PART 3: IN LIMBO…
I'm so confused.
My restless nights are full of images; often cruel, full
of people I don't recognize. Not that I recognize anyone, anymore.
The dreams… nightmares… are strange. Most have a tall
man in full black body armor, with a cape just as dark. I know him, somehow. Once I saw a planet destroyed by a moon—no, a space station—as a horrified
young woman watched. The planet was Alderaan. I don't know how I know
that.
I don't know how I know anything, anymore. Something's
happened to me. I can't remember…
My caretakers are Jedi. If I choose, I can feel where
they are, listen to what they're saying throughout the building.
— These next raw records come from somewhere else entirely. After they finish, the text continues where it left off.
(** ** Reading and writing inodes *)

(** the block and the slot in it of inode number [i_num] *)
Definition inode_block (s : super_blk) (num : Z) : Z :=
  s32 (2 + s_imap_blocks s + s_zmap_blocks s + u32 (num - 1) / INODES_PER_BLOCK).
Definition inode_slot (num : Z) : nat := Z.to_nat (32 * (u32 (num - 1) mod INODES_PER_BLOCK)).

Definition read_inode (inode : nat) : M st unit :=
  lock_inode inode ;;
  x ← the_inode inode;
  sbp ← get_super (i_dev x);
  match sbp with
  | None => panic "trying to read inode without dev"
  | Some sb =>
    s ← the_sb sb;
    p ← bread sync_below (i_dev x) (inode_block s (i_num x));
    match p with
    | None => panic "unable to read i-node block"
    | Some bh =>
      b ← the_buf bh;
      upd_inode inode (decode_inode (slice (inode_slot (i_num x)) 32 (b_data b))) ;;
      brelse (Some bh) ;;
      unlock_inode inode
    end
  end.

Definition write_inode (inode : nat) : M st unit :=
  lock_inode inode ;;
  x ← the_inode inode;
  if negb (i_dirt x) || (i_dev x =? 0) then unlock_inode inode
  else
    sbp ← get_super (i_dev x);
    match sbp with
    | None => panic "trying to write inode without device"
    | Some sb =>
      s ← the_sb sb;
      p ← bread sync_below (i_dev x) (inode_block s (i_num x));
      match p with
      | None => panic "unable to read i-node block"
      | Some bh =>
        x ← the_inode inode;
        upd_buf bh (λ b, set_b_data (splice (inode_slot (i_num x)) (encode_inode x) (b_data b)) b) ;;
        upd_buf bh (set_b_dirt true) ;;
        upd_inode inode (set_i_dirt false) ;;
        brelse (Some bh) ;;
        unlock_inode inode
      end
    end.

Definition invalidate_inodes (dev : Z) : M st unit :=
  for_each (λ inode,
    wait_on_inode inode ;;
    x ← the_inode inode;
    when (i_dev x =? dev) (upd_inode inode (λ x, set_i_dev 0 (set_i_dirt false x))))
    (seq 0 NR_INODE).

Definition sync_inodes : M st unit :=
  for_each (λ inode,
    wait_on_inode inode ;;
    x ← the_inode inode;
    when (i_dirt x && negb (i_pipe x)) (write_inode inode)) (seq 0 NR_INODE).

(** ** The blocks of a file *)

(** [if (create && !inode->i_zone[i]) if (inode->i_zone[i]=new_block(..)) ..] *)
Definition create_zone (inode i : nat) (create : bool) : M st unit :=
  x ← the_inode inode;
  when (create && (get_zone i x =? 0))
    (n ← new_block sync_below (i_dev x);
     upd_inode inode (set_zone i n) ;;
     when (negb (u16 n =? 0))
       (t ← now; upd_inode inode (λ x, set_i_dirt true (set_i_ctime (u32 t) x)))).

(** reading, and creating when asked to, entry [k] of the indirect block [n] *)
Definition entry_of (dev n k : Z) (create : bool) : M st Z :=
  p ← bread sync_below dev n;
  match p with
  | None => mret 0
  | Some bh =>
    b ← the_buf bh;
    let i := get16 (b_data b) k in
    i ← (if create && (i =? 0) then
           i ← new_block sync_below dev;
           when (negb (i =? 0))
             (upd_buf bh (λ b, set_b_data (set16 (b_data b) k i) b) ;; upd_buf bh (set_b_dirt true)) ;;
           mret i
         else mret i);
    brelse (Some bh) ;;
    mret i
  end.

Definition _bmap (inode : nat) (block : Z) (create : bool) : M st Z :=
  if block <? 0 then panic "_bmap: block<0"
  else if 7 + 512 + 512 * 512 <=? block then panic "_bmap: block>big"
  else if block <? 7 then
    create_zone inode (Z.to_nat block) create ;;
    x ← the_inode inode;
    mret (get_zone (Z.to_nat block) x)
  else
    let block := block - 7 in
    if block <? 512 then
      create_zone inode 7 create ;;
      x ← the_inode inode;
      if get_zone 7 x =? 0 then mret 0
      else entry_of (i_dev x) (get_zone 7 x) block create
    else
      let block := block - 512 in
      create_zone inode 8 create ;;
      x ← the_inode inode;
      if get_zone 8 x =? 0 then mret 0
      else
        i ← entry_of (i_dev x) (get_zone 8 x) (Z.shiftr block 9) create;
        if i =? 0 then mret 0
        else x ← the_inode inode; entry_of (i_dev x) i (Z.land block 511) create.

Definition bmap (inode : nat) (block : Z) : M st Z := _bmap inode block false.
Definition create_block (inode : nat) (block : Z) : M st Z := _bmap inode block true.

(** ** The inode table *)

(** the end of [iput], from its label [repeat] on; writing the inode makes it
    clean, so the second round is the last *)
Fixpoint iput_loop (fuel : nat) (inode : nat) : M st unit :=
  match fuel with
  | O => nofuel
  | S fuel' =>
    x ← the_inode inode;
    if 1 <? i_count x then upd_inode inode (λ x, set_i_count (i_count x - 1) x)
    else if i_nlinks x =? 0 then truncate inode ;; free_inode (Some inode)
    else if i_dirt x then
      write_inode inode ;; wait_on_inode inode ;; iput_loop fuel' inode
    else upd_inode inode (λ x, set_i_count (u16 (i_count x - 1)) x)
  end.

Definition iput (p : ptr) : M st unit :=
  match p with
  | None => mret tt
  | Some inode =>
    wait_on_inode inode ;;
    x ← the_inode inode;
    if i_count x =? 0 then panic "iput: trying to free free inode"
    else if i_pipe x then
      upd_inode inode (λ x, set_i_count (i_count x - 1) x) ;;
      if negb (i_count x - 1 =? 0) then mret tt
      else
        on_mem (free_page (i_size x)) ;;
        upd_inode inode (λ x, set_i_pipe false (set_i_dirt false (set_i_count 0 x)))
    else if i_dev x =? 0 then upd_inode inode (λ x, set_i_count (i_count x - 1) x)
    else
      when (S_ISBLK (i_mode x))
        (sync_dev sync_below (get_zone 0 x) ;; wait_on_inode inode) ;;
      iput_loop RETRIES inode
  end.

(** one turn around the table from [last_inode]; [best] is the last free inode
    met *)
Fixpoint scan_inodes (n : nat) (best : ptr) : M st ptr :=
  match n with
  | O => mret best
  | S n' =>
    upd_up (λ k, set_last_inode (if (NR_INODE <=? S (last_inode k))%nat then 0%nat else S (last_inode k)) k) ;;
    l ← gets (λ s, last_inode (up s));
    x ← the_inode l;
    if negb (i_count x =? 0) then scan_inodes n' best
    else if negb (i_dirt x) && negb (i_lock x) then mret (Some l)
    else scan_inodes n' (Some l)
  end.

(** [while (inode->i_dirt)] *)
Fixpoint clean_inode (fuel : nat) (inode : nat) : M st unit :=
  match fuel with
  | O => nofuel
  | S fuel' =>
    x ← the_inode inode;
    if i_dirt x then write_inode inode ;; wait_on_inode inode ;; clean_inode fuel' inode
    else mret tt
  end.

Fixpoint get_empty_inode_loop (fuel : nat) : M st nat :=
  match fuel with
  | O => nofuel
  | S fuel' =>
    p ← scan_inodes NR_INODE None;
    match p with
    | None => panic "No free inodes in mem"
    | Some inode =>
      wait_on_inode inode ;;
      clean_inode RETRIES inode ;;
      x ← the_inode inode;
      if negb (i_count x =? 0) then get_empty_inode_loop fuel'
      else upd_inode inode (λ _, set_i_count 1 zero_inode) ;; mret inode
    end
  end.
Definition get_empty_inode : M st nat := get_empty_inode_loop RETRIES.

Definition get_pipe_inode : M st ptr :=
  inode ← get_empty_inode;
  a ← on_mem get_free_page;
  upd_inode inode (set_i_size a) ;;
  if a =? 0 then upd_inode inode (set_i_count 0) ;; mret None
  else
    upd_inode inode (λ x, set_i_pipe true (set_zone 0 0 (set_zone 1 0 (set_i_count 2 x)))) ;;
    mret (Some inode).

(** the loop of [iget]; each turn that continues has crossed a mount point *)
Fixpoint iget_loop (fuel : nat) (dev nr : Z) (empty : nat) : M st nat :=
  match fuel with
  | O => nofuel
  | S fuel' =>
    p ← gets (λ s, find_idx (λ x, (i_dev x =? dev) && (i_num x =? nr)) (inode_table (up s)));
    match p with
    | None =>
      upd_inode empty (λ x, set_i_num (u16 nr) (set_i_dev (u16 dev) x)) ;;
      read_inode empty ;;
      mret empty
    | Some inode =>
      wait_on_inode inode ;;
      upd_inode inode (λ x, set_i_count (u16 (i_count x + 1)) x) ;;
      x ← the_inode inode;
      if i_mount x then
        q ← gets (λ s, find_idx (λ sb, bool_decide (s_imount sb = Some inode)) (super_block (up s)));
        match q with
        | None => iput (Some empty) ;; mret inode
        | Some i =>
          iput (Some inode) ;;
          s ← the_sb i;
          iget_loop fuel' (s_dev s) ROOT_INO empty
        end
      else iput (Some empty) ;; mret inode
    end
  end.

Definition iget (dev nr : Z) : M st nat :=
  if dev =? 0 then panic "iget with dev==0"
  else empty ← get_empty_inode; iget_loop (S NR_SUPER) dev nr empty.

(** ** bitmap.c: [new_inode] *)
Definition new_inode (dev : Z) : M st ptr :=
  inode ← get_empty_inode;
  sbp ← get_super dev;
  match sbp with
  | None => panic "new_inode with unknown device"
  | Some sb =>
    s ← the_sb sb;
    r ← find_map I_MAP_SLOTS 0 (s_imap s);
    match r with
    | None => iput (Some inode) ;; mret None
    | Some (i, bh, j) =>
      if s_ninodes s <? j + Z.of_nat i * 8192 then iput (Some inode) ;; mret None
      else
        b ← the_buf bh;
        upd_buf bh (set_b_data (set_bit j (b_data b))) ;;
        (if bit_at (b_data b) j then panic "new_inode: bit already set" else mret tt) ;;
        upd_buf bh (set_b_dirt true) ;;
        c ← the_current;
        t ← now;
        upd_inode inode (λ x,
          set_i_mtime (u32 t) (set_i_atime (u32 t) (set_i_ctime (u32 t)
            (set_i_num (u16 (j + Z.of_nat i * 8192)) (set_i_dirt true
              (set_i_gid (u8 (t_egid c)) (set_i_uid (t_euid c)
                (set_i_dev (u16 dev) (set_i_nlinks 1 (set_i_count 1 x)))))))))) ;;
        mret (Some inode)
    end
  end.
End inode.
I think it's a building. They won't let me leave this
windowless suite.
A few days ago, I lifted a datapad a few centimeters off
the table. An apprentice Healer abruptly entered and grabbed it from me.
'You're not supposed to do that!' she'd hissed, looking
angry and worried. She's right, too. I'm not.
Why not?
I do not know, cannot even learn what has happened to
me. 'It's all right,' they, especially the one called Ben, soothe. 'You're
safe, now.'
Safe from what? I ask. They look at me as if I'm crazy.
Maybe I am. I hope so.
Because I fear the alternative.
Why am I throwing up?
I don't eat breakfast. I throw up. I feel hungrier than
I ever have in my life. I'm constantly fatigued. My abs are sore.
I'm missing something. I used to know what this was. I want to ask, but something tells me that's dangerous.
The apprentice Healer knows something. I can see it in
her sorrowful gaze, her grim determination, her sympathy towards me. She
hides it all from other Jedi. Even as I wonder what she knows, I remember
her name.
Barriss Offee.
It's starting to come back, now. Meaningless bits and
pieces… Images, really. Feelings.
Why does that thought sound strange to me?
I've learned why I shouldn't move things.
The Jedi called Ben—somehow, I know that's not his name—has
me learning Jedi maxims. I guess I did something wrong.
If someone abuses the Force bad enough, they often don't
live for a second chance. I must've misbehaved.
Maybe I'm a Sith. Or a maverick. At the sidelines I
notice Jedi principles being increasingly enforced, here.
Could they have brainwashed me?
In our lessons, Ben keeps referencing an 'Anakin'. I'm
supposed to know him, I guess.
I'm afraid to ask.
A friend of Ben's came by, today.
Siri, her name was. She didn't like me.
I know I'm not supposed to use the Force, but I needed
to know why she hated me so. Quietly, I listened to her thoughts.
Why does she call me a whore?
I'm pregnant.
I'm a blasted fool. Of course I'm pregnant. What else
could it be?
Barriss told me.
She came in silently, carefully shutting the door. After
making sure no one was listening, she pulled something from her cloak. 'Here,'
she whispered, showing me a small needle. 'Give me your arm.' When I refused
in confusion, she sighed. 'The twins?'
I know what I am now. It's not a Sith, a rogue Jedi,
or even a Padawan Learner. I think I'm too old for that last one, anyway.
I'm a Jedi's lover.
Anakin.
The name has meaning to me now. It's blurry, but I understand
he was my friend… more than a friend. With memory returning, I pretend it's
returned. I lie.
Ben can't tell the difference. He thinks I'm telling
the truth. I know. I hear him think it.
Barriss knows I'm lying.
She doesn't tell the others.
I have a protocol droid.
He's designated See-Threepio. He wasn't always mine.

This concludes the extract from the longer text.